多くのドライバーが見落としがちな「経費として計上できる支出」があります。これを見落とすと、本来払わなくていい税金を余分に払うことになります。
意外と忘れがちな経費一覧
| 経費項目 | 月額目安 | 注意点 |
|---|---|---|
| スマートフォン代 | 全額〜50% | 業務用と私用の按分が必要 |
| カーナビ・スマホホルダー | 購入費用 | 業務用途が明確なら全額可 |
| 作業着・ユニフォーム | 購入費用 | 業務専用なら全額経費 |
| 駐車場代(業務用) | 実費 | 業務中の一時駐車は全額可 |
| 高速道路代 | 実費 | ETCカードで証跡を残す |
| 洗車費用 | 2,000〜5,000円 | 業務車両は経費計上可能 |
| 軍手・梱包材 | 1,000〜3,000円 | 消耗品として経費計上 |
| 確定申告ソフト代 | 月500〜1,500円 | freee・マネーフォワードなど |

経費削減と節税の組み合わせ戦略
経費削減(実際の支出を減らす)と節税(税金を減らす)は異なるアプローチですが、組み合わせることで手取りを最大化できます。
経費削減と節税の違い
- 経費削減:実際の支出額を減らして手取りを増やす
- 節税:課税所得を減らして税金の支払いを減らす
例えば、ガソリンカードで年2万円のガソリン代を削減(経費削減)+青色申告特別控除65万円の活用(節税)を組み合わせると、税率が20%の方なら年間15万円(65万円×20%+2万円)の手取り増が期待できます。
節税の基本:青色申告を必ず活用する
個人事業主として青色申告をしている場合、65万円の特別控除(電子申告の場合)が受けられます。税率20%なら13万円の節税効果です。開業届と青色申告承認申請書を税務署に提出するだけで申請できます。
年間経費削減目標
| 施策 | 月間削減額 | 年間削減額 |
|---|---|---|
| ガソリンカード活用 | 3,000〜5,000円 | 36,000〜60,000円 |
| エコドライブ | 3,000〜5,000円 | 36,000〜60,000円 |
| 通信費格安SIM切替 | 5,000〜8,000円 | 60,000〜96,000円 |
| 保険見直し | 3,000〜5,000円 | 36,000〜60,000円 |
| 合計 | 14,000〜23,000円 | 168,000〜276,000円 |
Q&A|軽貨物経費削減でよくある質問
- Q. 自宅の一部を事務所として使っている場合、家賃は経費になりますか?
- A. なります。自宅を業務に使っている割合(床面積比など)を按分して経費計上できます。例えば、自宅の20%を業務用に使っているなら、家賃の20%を経費にできます。

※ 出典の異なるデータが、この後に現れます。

Lemma oid_comparisons_agree_witness :
  netsnmp_oid_compare_ll [1; 3; 6; 9] (len [1; 3; 6]) [1; 3; 7] (len [1; 3; 7]) = Ret (-1, 3).
Proof.
  apply (oid_comparisons_agree [1; 3; 6] [1; 3; 7] [9] [] 2).
  - by vm_compute.
  - by vm_compute.
  - done.
  - done.
Defined.
(** ** Data *)

Definition VACM_SUCCESS : Z := 0.
Definition VACM_NOSECNAME : Z := 1.
Definition VACM_NOGROUP : Z := 2.
Definition VACM_NOACCESS : Z := 3.
Definition VACM_NOVIEW : Z := 4.
Definition VACM_NOTINVIEW : Z := 5.
Definition VACM_NOSUCHCONTEXT : Z := 6.
Definition VACM_SUBTREE_UNKNOWN : Z := 7.

Definition VACM_MAX_STRING : Z := 32.
Definition VACMSTRINGLEN : nat := 34.
Definition VACM_MAX_VIEWS : Z := 8.
Definition CONTEXT_MATCH_EXACT : Z := 1.
Definition CONTEXT_MATCH_PREFIX : Z := 2.
Definition VACM_VIEW_READ : Z := 0.
Definition VACM_VIEW_WRITE : Z := 1.
Definition VACM_VIEW_NOTIFY : Z := 2.
Definition SNMP_VIEW_INCLUDED : Z := 1.
Definition SNMP_VIEW_EXCLUDED : Z := 2.
Definition SNMP_SEC_MODEL_ANY : Z := 0.
Definition VACM_CHECK_VIEW_CONTENTS_DNE_CONTEXT_OK : Z := 1.

Inductive mode : Set := VACM_MODE_FIND | VACM_MODE_IGNORE_MASK | VACM_MODE_CHECK_SUBTREE.

Record vacm_viewEntry : Type := {
  viewName : list Z;
  viewSubtree : list Z;
  viewSubtreeLen : Z;
  viewMask : list Z;
  viewMaskLen : Z;
  viewType : Z;
  viewStorageType : Z;
  viewStatus : Z
}.

Record vacm_groupEntry : Type := {
  g_securityModel : Z;
  g_securityName : list Z;
  g_groupName : list Z;
  g_storageType : Z;
  g_status : Z
}.

Record vacm_accessEntry : Type := {
  a_groupName : list Z;
  a_contextPrefix : list Z;
  a_securityModel : Z;
  a_securityLevel : Z;
  a_contextMatch : Z;
  a_views : list (list Z);
  a_storageType : Z;
  a_status : Z
}.

(** [sizeof] of the three structures. *)
Definition sizeof_viewEntry : Z := 1160.
Definition sizeof_groupEntry : Z := 104.
Definition sizeof_accessEntry : Z := 384.

(** ** Strings *)

Definition strlen (s : list Z) : Z := Z.of_nat (length s).

(** [s\[0\] = glen; strcpy(s + 1, name)] over a zeroed array. *)
Definition pstring (name : list Z) : list Z :=
  strlen name :: name ++ replicate (VACMSTRINGLEN - 1 - length name) 0.

Definition memcmp (a b : list Z) (n : Z) : Z := lex (take (Z.to_nat n) a) (take (Z.to_nat n) b).

(** The C string that starts at [s]. *)
Fixpoint c_string (s : list Z) : list Z :=
  match s with
  | c :: s => if c =? 0 then [] else c :: c_string s
  | [] => []
  end.

Definition strcmp (a b : list Z) : Z := lex (c_string a) (c_string b).

(** [int glen = (int) strlen(name)] and its check. *)
Definition bad_length (name : list Z) : bool :=
  let glen := s32 (strlen name) in (glen <? 0) || (VACM_MAX_STRING <=? glen).

(** ** Views *)

(** [viewMask] has [VACMSTRINGLEN] bytes and [idx] is at most 15. *)
Definition VIEW_MASK (viewPtr : vacm_viewEntry) (idx mask : Z) : Z :=
  if viewMaskLen viewPtr <=? idx then mask
  else Z.land (nth (Z.to_nat idx) (viewMask viewPtr) 0) mask.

- Q. ガソリン代の節約で最も即効性が高い方法は?
- A. ガソリンカードの発行とガソリンスタンドの価格比較アプリの活用です。今日申し込んで、来月から効果が出ます。楽天カード等のポイント還元も加えれば月5,000〜10,000円の削減が可能です。
- Q. 任意保険の見直しは年1回で大丈夫ですか?
- A. 更新のタイミングで必ず見直しましょう。補償内容に変化がなければ年1回で十分です。等級が上がれば自動的に割引率も上がりますが、他社と比較することでさらに安くなる場合があります。

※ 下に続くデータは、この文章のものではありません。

Lemma position_spec stop (x : A) l :
  (forall lp, In lp l -> stop lp = Ret (0 <? lex (key lp) (key x))) ->
  key_sorted key l ->
  exists n, position stop l = Ret n /\ key_sorted key (link n x l) /\ (n <= length l)%nat.
Proof.
  intros Hstop Hs. induction Hs as [|lp l Hs IH Hlp]; cbn [position].
  { exists O. split; [done|]. split; [|done]. by repeat constructor. }
  rewrite Hstop, bind_ret by by left.
  destruct (Z.ltb_spec 0 (lex (key lp) (key x))) as [L|L].
  - exists O. split; [done|]. split; [|cbn; lia].
    assert (Hx : lex (key x) (key lp) <= 0) by (rewrite (lex_opp (key lp)); lia).
    constructor; [by constructor|]. constructor; [done|].
    apply (List.Forall_impl _ (P := fun b => lex (key lp) (key b) <= 0)); [|done].
    intros b Hb. by apply (lex_le_trans _ (key lp)).
  - destruct IH as (n & -> & Hn & Hle); [by intros; apply Hstop; right|].
    exists (S n). rewrite bind_ret. split; [done|]. split; [|cbn; lia].
    unfold link in *. cbn [take drop app]. constructor; [done|].
    rewrite <- (take_drop n l) in Hlp. apply Forall_app in Hlp as [H1 H2].
    apply Forall_app. split; [done|]. by constructor.
Qed.

Lemma link_lookup n (x : A) l : (n <= length l)%nat -> link n x l !! n = Some x.
Proof.
  intros Hn. unfold link. rewrite lookup_app_r by (rewrite length_take; lia).
  rewrite length_take. by replace (n - n `min` length l)%nat with O by lia.
Qed.

Lemma link_in n (x y : A) l : In y (link n x l) <-> y = x \/ In y l.
Proof.
  unfold link. rewrite in_app_iff. cbn. rewrite <- (take_drop n l) at 3. rewrite in_app_iff.
  split; [intros [?|[?|?]]|intros [?|[?|?]]]; auto.
Qed.

Lemma link_forall (P : A -> Prop) n x l : P x -> Forall P l -> Forall P (link n x l).
Proof.
  intros Hx Hl. unfold link. rewrite <- (take_drop n l) in Hl. apply Forall_app in Hl as [H1 H2].
  apply Forall_app. split; [done|]. by constructor.
Qed.

Lemma unlink_link found n (x : A) l :
  found x = true -> (forall y, In y l -> found y = false) -> unlink found (link n x l) = l.
Proof.
  intros Hx. unfold link. revert n. induction l as [|y l IH]; intros n Hl.
  - destruct n; cbn; by rewrite Hx.
  - destruct n as [|n]; cbn [take drop app unlink]; [by rewrite Hx|].
    rewrite Hl by by left. rewrite IH; [done|]. intros. apply Hl. by right.
Qed.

- Q. 格安SIMはナビアプリの使用に問題ありませんか?
- A. 大容量プラン(20GB以上)であれば、通常の使用では問題ありません。楽天モバイルのような無制限プランなら安心です。ただし、通信速度が制限される時間帯があるキャリアもあるので確認が必要です。
- Q. 中古タイヤの使用はどうですか?
- A. 節約のために中古タイヤを検討するドライバーもいますが、安全面でのリスクがあるためおすすめしません。アジアンタイヤなど安価な新品タイヤを選ぶ方が安全で経済的です。

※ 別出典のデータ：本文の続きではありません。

Lemma view_table_witness :
  exists n e head',
    netsnmp_view_create sample_view sample_name ([1; 3; 5] ++ [9]) (len [1; 3; 5]) = Ret (Some n, head')
    /\ head' !! n = Some e /\ viewName e = pstring sample_name /\ sub_of e = [1; 3; 5]
    /\ (forall y, In y head' <-> y = e \/ In y sample_view)
    /\ Forall entry_ok head' /\ key_sorted view_key head'
    /\ ((forall y, In y sample_view -> viewName y = pstring sample_name -> sub_of y <> [1; 3; 5]) ->
        netsnmp_view_destroy head' sample_name (len [1; 3; 5] :: [1; 3; 5]) (len [1; 3; 5] + 1) = sample_view).
Proof.
  apply (view_table sample_view sample_name [1; 3; 5] [9]).
  - exact sample_view_ok.
  - repeat constructor. by vm_compute.
  - exact sample_name_ok.
  - by vm_compute.
  - by vm_compute.
Defined.
(* ===== verification/Usm.v ===== *)
(** * The user-based security model: parts of snmplib/snmpusm.c

    The security parameters of an incoming message, and the check that the
    message is not a late or a replayed one. *)

From S2P Require Import Prelude Bytes AsnTypes AsnParse AsnRbuild Oid Lcd.

Definition USM_MAX_ID_LENGTH : Z := 1024.
Definition USM_TIME_WINDOW : Z := 150.
Definition SNMPERR_USM_GENERICERROR : Z := -42.
Definition SNMPERR_USM_NOTINTIMEWINDOW : Z := -49.

(** ** The security parameters *)

(** What a successful parse leaves: the two identifiers, the boots and time,
    the signature and the salt; [*data_ptr]; and the message, in which the
    signature is blanked. *)
Record usm_params : Type := {
  p_secEngineID : list Z;
  p_boots : Z;
  p_time : Z;
  p_secName : list Z;
  p_signature : list Z;
  p_salt : list Z;
  p_data_ptr : Z;
  p_msg : mem
}.

(** [if ((next_ptr = parser(...)) == NULL) return code;] *)
Definition or_return {A B} (r : outcome A) (code : Z) (k : A -> outcome (Z + B)) : outcome (Z + B) :=
  match r with
  | Ret a => k a
  | Null => Ret (inl code)
  | Overrun => Overrun
  | Spin => Spin
  end.

(** [memset(p, 0, n)]. *)
Definition blank (m : mem) (p n : Z) : mem :=
  take (Z.to_nat p) m ++ replicate (Z.to_nat n) 0 ++ drop (Z.to_nat (p + n)) m.

(** Inside the octet string. *)
Definition usm_parse_fields (m : mem) (value_ptr octet_string_length : Z)
    (secEngineIDLen secNameLen signature_length salt_length : Z) : outcome (Z + usm_params) :=
  or_return (asn_parse_sequence m value_ptr octet_string_length (Z.lor ASN_SEQUENCE ASN_CONSTRUCTOR)) (-1)
    (fun '(value_ptr, _, sequence_length) =>
  or_return (asn_parse_string m value_ptr sequence_length secEngineIDLen) (-1)
    (fun '(next_ptr, type_value, secEngineID, remaining_bytes) =>
  if negb (type_value =? ASN_OCTET_STR) then Ret (inl (-1)) else
  or_return (asn_parse_int m next_ptr remaining_bytes sizeof_long) (-1)
    (fun '(next_ptr, type_value, boots_long, remaining_bytes) =>
  if negb (type_value =? ASN_INTEGER) then Ret (inl (-1)) else
  let boots_uint := u32 boots_long in
  or_return (asn_parse_int m next_ptr remaining_bytes sizeof_long) (-1)
    (fun '(next_ptr, type_value, time_long, remaining_bytes) =>
  if negb (type_value =? ASN_INTEGER) then Ret (inl (-1)) else
  let time_uint := u32 time_long in
  if (ENGINEBOOT_MAX <? boots_uint) || (ENGINETIME_MAX <? time_uint) then Ret (inl (-1)) else
  let origNameLen := u32 secNameLen in
  or_return (asn_parse_string m next_ptr remaining_bytes secNameLen) (-1)
    (fun '(next_ptr, type_value, secName, remaining_bytes) =>
  if origNameLen <? u64 (len secName + 1) then Ret (inl (-1)) else
  if 32 <? len secName then Ret (inl (-1)) else
  if negb (type_value =? ASN_OCTET_STR) then Ret (inl (-1)) else
  or_return (asn_parse_string m next_ptr remaining_bytes signature_length) (-1)
    (fun '(next_ptr, type_value, signature, remaining_bytes) =>
  if negb (type_value =? ASN_OCTET_STR) then Ret (inl (-1)) else
  let m := if negb (len signature =? 0) then blank m (next_ptr - len signature) (len signature) else m in
  or_return (asn_parse_string m next_ptr remaining_bytes salt_length) (-2)
    (fun '(data_ptr, type_value, salt, _) =>
  if negb (type_value =? ASN_OCTET_STR) then Ret (inl (-2)) else
  Ret (inr {| p_secEngineID := secEngineID; p_boots := boots_uint; p_time := time_uint;
              p_secName := secName; p_signature := signature; p_salt := salt;
              p_data_ptr := data_ptr; p_msg := m |})))))))).

(** The arguments after [remaining] are the sizes of the four buffers; the
    result is the negative code returned or the parameters. *)
Definition usm_parse_security_parameters (m : mem) (secParams remaining : Z)
    (secEngineIDLen secNameLen signature_length salt_length : Z) : outcome (Z + usm_params) :=
  or_return (asn_parse_sequence m secParams remaining ASN_OCTET_STR) (-1)
    (fun '(value_ptr, _, octet_string_length) =>
  usm_parse_fields m value_ptr octet_string_length secEngineIDLen secNameLen signature_length salt_length).

(** ** Timeliness *)

(** [x > y ? x - y : y - x] on [u_int]s. *)
Definition time_difference (x y : Z) : Z := if y <? x then u32 (x - y) else u32 (y - x).

(** The return value, [*error] and the state.  The counter that is bumped for
    a message outside the window is left out. *)
Definition usm_check_and_update_timeliness `{Platform, Allocator} (s : lcd) (secEngineID : list Z)
    (boots_uint time_uint : Z) : outcome (Z * Z * lcd) :=
  let '(myIDLength, myID) := snmpv3_get_engineID s USM_MAX_ID_LENGTH in
  if (USM_MAX_ID_LENGTH <? myIDLength) || (myIDLength =? 0) then
    Ret (-1, SNMPERR_USM_GENERICERROR, s)
  else
    let myBoots := u32 (snmpv3_local_snmpEngineBoots s) in
    let '(myTime, s) := snmpv3_local_snmpEngineTime s in
    let myTime := u32 myTime in
    if (len secEngineID =? myIDLength) && bool_decide (secEngineID = myID) then
      if (boots_uint =? ENGINEBOOT_MAX) || negb (boots_uint =? myBoots)
         || (USM_TIME_WINDOW <? time_difference myTime time_uint) then
        Ret (-1, SNMPERR_USM_NOTINTIMEWINDOW, s)
      else Ret (0, SNMPERR_SUCCESS, s)
    else
      '(rval, theirBoots, theirTime, theirLastTime, s) ← get_enginetime_ex s (Some secEngineID) true;
      if negb (rval =? SNMPERR_SUCCESS) then Ret (-1, SNMPERR_USM_GENERICERROR, s)
      else if (theirBoots =? ENGINEBOOT_MAX) || (boots_uint <? theirBoots) then
        Ret (-1, SNMPERR_USM_NOTINTIMEWINDOW, s)
      else if (theirBoots =? boots_uint) && (time_uint <? theirLastTime) then
        if USM_TIME_WINDOW <? time_difference theirTime time_uint then
          Ret (-1, SNMPERR_USM_NOTINTIMEWINDOW, s)
        else Ret (0, SNMPERR_SUCCESS, s)
      else
        '(rval, s) ← set_enginetime s (Some secEngineID) boots_uint time_uint true;
        if negb (rval =? SNMPERR_SUCCESS) then Ret (-1, SNMPERR_USM_GENERICERROR, s)
        else Ret (0, SNMPERR_SUCCESS, s).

- Q. 経費の記録はどうすれば効率よくできますか?
- A. freeeやマネーフォワードなどのクラウド会計ソフトを使えば、スマホでレシートを撮影するだけで記録できます。ガソリン代はクレジットカード払いにすれば明細が自動取込されます。
経費削減は一度仕組みを作れば自動的に続く「永続的な昇給」です。今日から実践できる施策から始めて、手取り収入を増やしましょう。